Patients receiving home palliative care can often stay at their own houses for treatment, and if there’s a trained nurse checking in regularly, medical issues can be prevented before the patient ever has to be hospitalized.
However, a lot of those patients and families decline palliative care, even when the doctor recommends it and the patient would clearly benefit. It’s often a spiritual block, as when a patient does not want to confront that she could die, or when a spouse doesn’t want home care because he or she feels that responsibility lies only within them – as if to do any less would fail the vows of marriage and obligations of family.
These are health issues, but to deal with them, patients have to make decisions that can’t be answered by medicine. The meaning of our wedding vows, the roles of our loved ones will play in our times of need, whether we will accept or refuse palliative care – these are spiritual questions.

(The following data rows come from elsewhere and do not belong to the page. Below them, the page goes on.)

(** * Wordle-ES: a shallow embedding of [wordle.py] and its specification

    The Python program is a terminal Wordle for Spanish words.  This file
    embeds its functions ([quitar_acentos], [obtener_palabras_de_internet],
    [validar_intento], [evaluar_intento], [jugar_wordle_es]) and proves the
    properties its specification states about them.

    Conventions of the embedding:
    - a Python [str] is the list of its Unicode code points ([list N]);
    - a Python exception is a value of [exn], and code that may raise lives
      in the error monad [py];
    - Python lists are lists, indexed with stdpp's [!!] and updated with
      [<[i:=x]>]; where Python raises [IndexError] the model does too;
    - the [dict] of the evaluator is a [gmap] from code points to [Z];
    - the standard output is the list of the messages printed so far. *)

From Stdlib Require Import String Ascii.
From stdpp Require Import gmap list.
(** ** The console *)

(** X9. What a check prints: a [passed!] line for each URL of the longest
    initial part of the list that passes, in order, and then one last line:
    the aggregate line when that is the whole list, otherwise the failure
    line of the next URL.  For [web_check] that failure line carries the
    class name and the text of the exception; when the exception is not a
    [RequestException], [web_check] prints no last line. *)
Theorem console_of_checks
    (w : World) (timeout : Z) (syslog : bool) (urls : list string) :
  printed_lines (trace (dns_check w urls timeout syslog)) =
    (map (fun u => ("DNS check for url " ++ u ++ " ... passed!")%string)
         (passing_prefix (resolves w timeout) urls)
       ++ [match find (fun u => negb (resolves w timeout u)) urls with
           | Some u => ("DNS check for url " ++ u ++ " ... failed")%string
           | None => dns_all_passed
           end])%list
  /\ printed_lines (trace (web_check w urls timeout syslog)) =
    (map (fun u => ("Web check for url " ++ u ++ " ... passed!")%string)
         (passing_prefix (responds w timeout) urls)
       ++ match find (fun u => negb (responds w timeout u)) urls with
          | None => [web_all_passed]
          | Some u =>
              match web_error w timeout u with
              | Some e =>
                  if isinstance e RequestException
                  then [("Web check for url " ++ u ++ " ... failed: "
                           ++ exn_name e ++ ": " ++ exn_str e)%string]
                  else []
              | None => []
              end
          end)%list.
Proof.
  split.
  - induction urls as [|u urls IH].
    + rewrite dns_check_nil. destruct syslog; reflexivity.
    + cbn [passing_prefix find].
      destruct (resolves w timeout u) eqn:Hu; cbn [negb map app].
      * rewrite (dns_check_cons_ok _ _ _ _ _ Hu). cbn [trace].
        rewrite printed_lines_app, dns_try_printed, Hu, IH. reflexivity.
      * rewrite (dns_check_cons_fail _ _ _ _ _ Hu). cbn [trace].
        rewrite printed_lines_app, dns_try_printed, Hu, dns_except_run.
        destruct syslog; reflexivity.
  - induction urls as [|u urls IH].
    + rewrite web_check_nil. destruct syslog; reflexivity.
    + cbn [passing_prefix find].
      destruct (web_error w timeout u) as [e|] eqn:Hu.
      * assert (Hn : responds w timeout u = false).
        { destruct (responds w timeout u) eqn:Hr; [|reflexivity].
          apply web_error_responds in Hr. congruence. }
        rewrite Hn. cbn [negb map app]. rewrite Hu.
        destruct (isinstance e RequestException) eqn:He.
        -- rewrite (web_check_cons_fail _ _ _ _ _ _ Hu He). cbn [trace].
           rewrite printed_lines_app, web_try_printed, Hn, web_except_run.
           destruct syslog; reflexivity.
        -- rewrite (web_check_cons_crash _ _ _ _ _ _ Hu He). cbn [trace].
           rewrite web_try_printed, Hn. reflexivity.
      * rewrite (web_check_cons_ok _ _ _ _ _ Hu). cbn [trace].
        apply web_error_responds in Hu. rewrite Hu. cbn [negb map app].
        rewrite printed_lines_app, web_try_printed, Hu, IH. reflexivity.
Qed.

(** * When the device refuses a command *)

(** The lemmas of this part hold in every environment. *)

Section Refusals.

Variable env : Env.
Variable timeout : Z.
Variable syslog : bool.

Local Abbreviation w := (world env).

Lemma log_step {A} (message : string) (a : A) :
  (when syslog (send_syslog env message) ;; ret a) =
  mkRun (log_commands syslog message)
        (after_log env syslog message (Return a)).
Proof.
  unfold when, send_syslog, cli, call_value, log_commands, after_log, bind, ret.
  destruct syslog; [|reflexivity]. cbn [result trace].
  destruct (cli_refusal env (syslog_prefix ++ message)); reflexivity.
Qed.

Lemma dns_except_env (u : string) :
  dns_except env u syslog =
  mkRun (Print ("DNS check for url " ++ u ++ " ... failed")
           :: log_commands syslog ("DNS check for url " ++ u ++ " ... failed"))
        (after_log env syslog ("DNS check for url " ++ u ++ " ... failed")
                   (Return (Some false))).
Proof.
  unfold dns_except. cbn zeta. rewrite log_step. reflexivity.
Qed.

Lemma dns_check_env_nil :
  dns_check env [] timeout syslog =
  mkRun (Print dns_all_passed :: log_commands syslog dns_all_passed)
        (after_log env syslog dns_all_passed (Return true)).
Proof. cbn [dns_check]. cbn zeta. rewrite log_step. reflexivity. Qed.

Lemma dns_check_env_cons_ok (u : string) (urls : list string) :
  resolves w timeout u = true ->
  dns_check env (u :: urls) timeout syslog =
  mkRun (trace (dns_try env u timeout) ++ trace (dns_check env urls timeout syslog))
        (result (dns_check env urls timeout syslog)).
Proof.
  intros H. apply (dns_try_ok w) in H.
  change (dns_try w u timeout) with (dns_try env u timeout) in H.
  cbn [dns_check].
  rewrite (bind_return (dns_try env u timeout) tt _ H).
  rewrite try_except_return with (a := None) by reflexivity.
  rewrite bind_return with (a := None) by reflexivity.
  cbn [trace result ret]. rewrite app_nil_r. reflexivity.
Qed.

Lemma dns_check_env_cons_raise (u : string) (urls : list string) (e : exn) :
  result (dns_try env u timeout) = Raise e ->
  dns_check env (u :: urls) timeout syslog =
  mkRun (trace (dns_try env u timeout)
           ++ Print ("DNS check for url " ++ u ++ " ... failed")
           :: log_commands syslog ("DNS check for url " ++ u ++ " ... failed"))
        (after_log env syslog ("DNS check for url " ++ u ++ " ... failed")
                   (Return false)).
Proof.
  intros H. cbn [dns_check].
  rewrite (bind_raise (dns_try env u timeout) e _ H).
  rewrite try_except_caught with (e := e) by reflexivity.
  rewrite dns_except_env. cbn [trace result].
  unfold after_log, bind. cbn [result trace].
  destruct syslog; [|cbn [trace ret]; rewrite app_nil_r; reflexivity].
  destruct (cli_refusal env _); [reflexivity|].
  cbn [trace ret]. rewrite app_nil_r. reflexivity.
Qed.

As their chaplain, I’m there to be with the patient and their loved ones, and help them work through the decisions that affect their overall health.
Maybe the patient who is afraid of dying needs to figure out what she’s living for. If the goal is to watch her grandson play baseball in the state championships, then maybe palliative care could control her symptoms well enough that she could get to the baseball game.
Then the palliative care isn’t about dying, it’s about living.
Cancer
Until a cure for cancer is found, offering palliative care to patients helps them focus on living rather than the fear of dying. Photograph: PASCAL PAVANI/AFP/Getty Images
Medical care is essential, but it often takes a back seat to our fears about illness and death and suffering, and what it means to love each other.
In many ways, the pastoral care I provide is kind of like stopping at a spiritual waystation. After our patients leave the hospital, the goal is help them become spiritually healthy. Otherwise, their spiritual issues will get in way of their overall health.
And by a healthy spiritual life, I don’t mean that everybody needs to attend a church or a synagogue or a temple. To me, having a healthy spiritual life means being surrounded by people who love and care, to have purpose and meaning in life, and to understand that each person, self included, is holy and worthy of respect and dignity.
Sometimes my patients can find love and meaning in a religious community. Sometimes they find that meaning walking in the woods.
But for all of them, their spiritual health impacts their overall well-being, in mind, body and spirit. As their chaplain, I’m there to help them find spiritual healing, and move on to their spiritual home.
And hopefully, by healing spiritually, our patients heal physically too. Outside the hospital. At home, with people who love them, just as we all hope to be.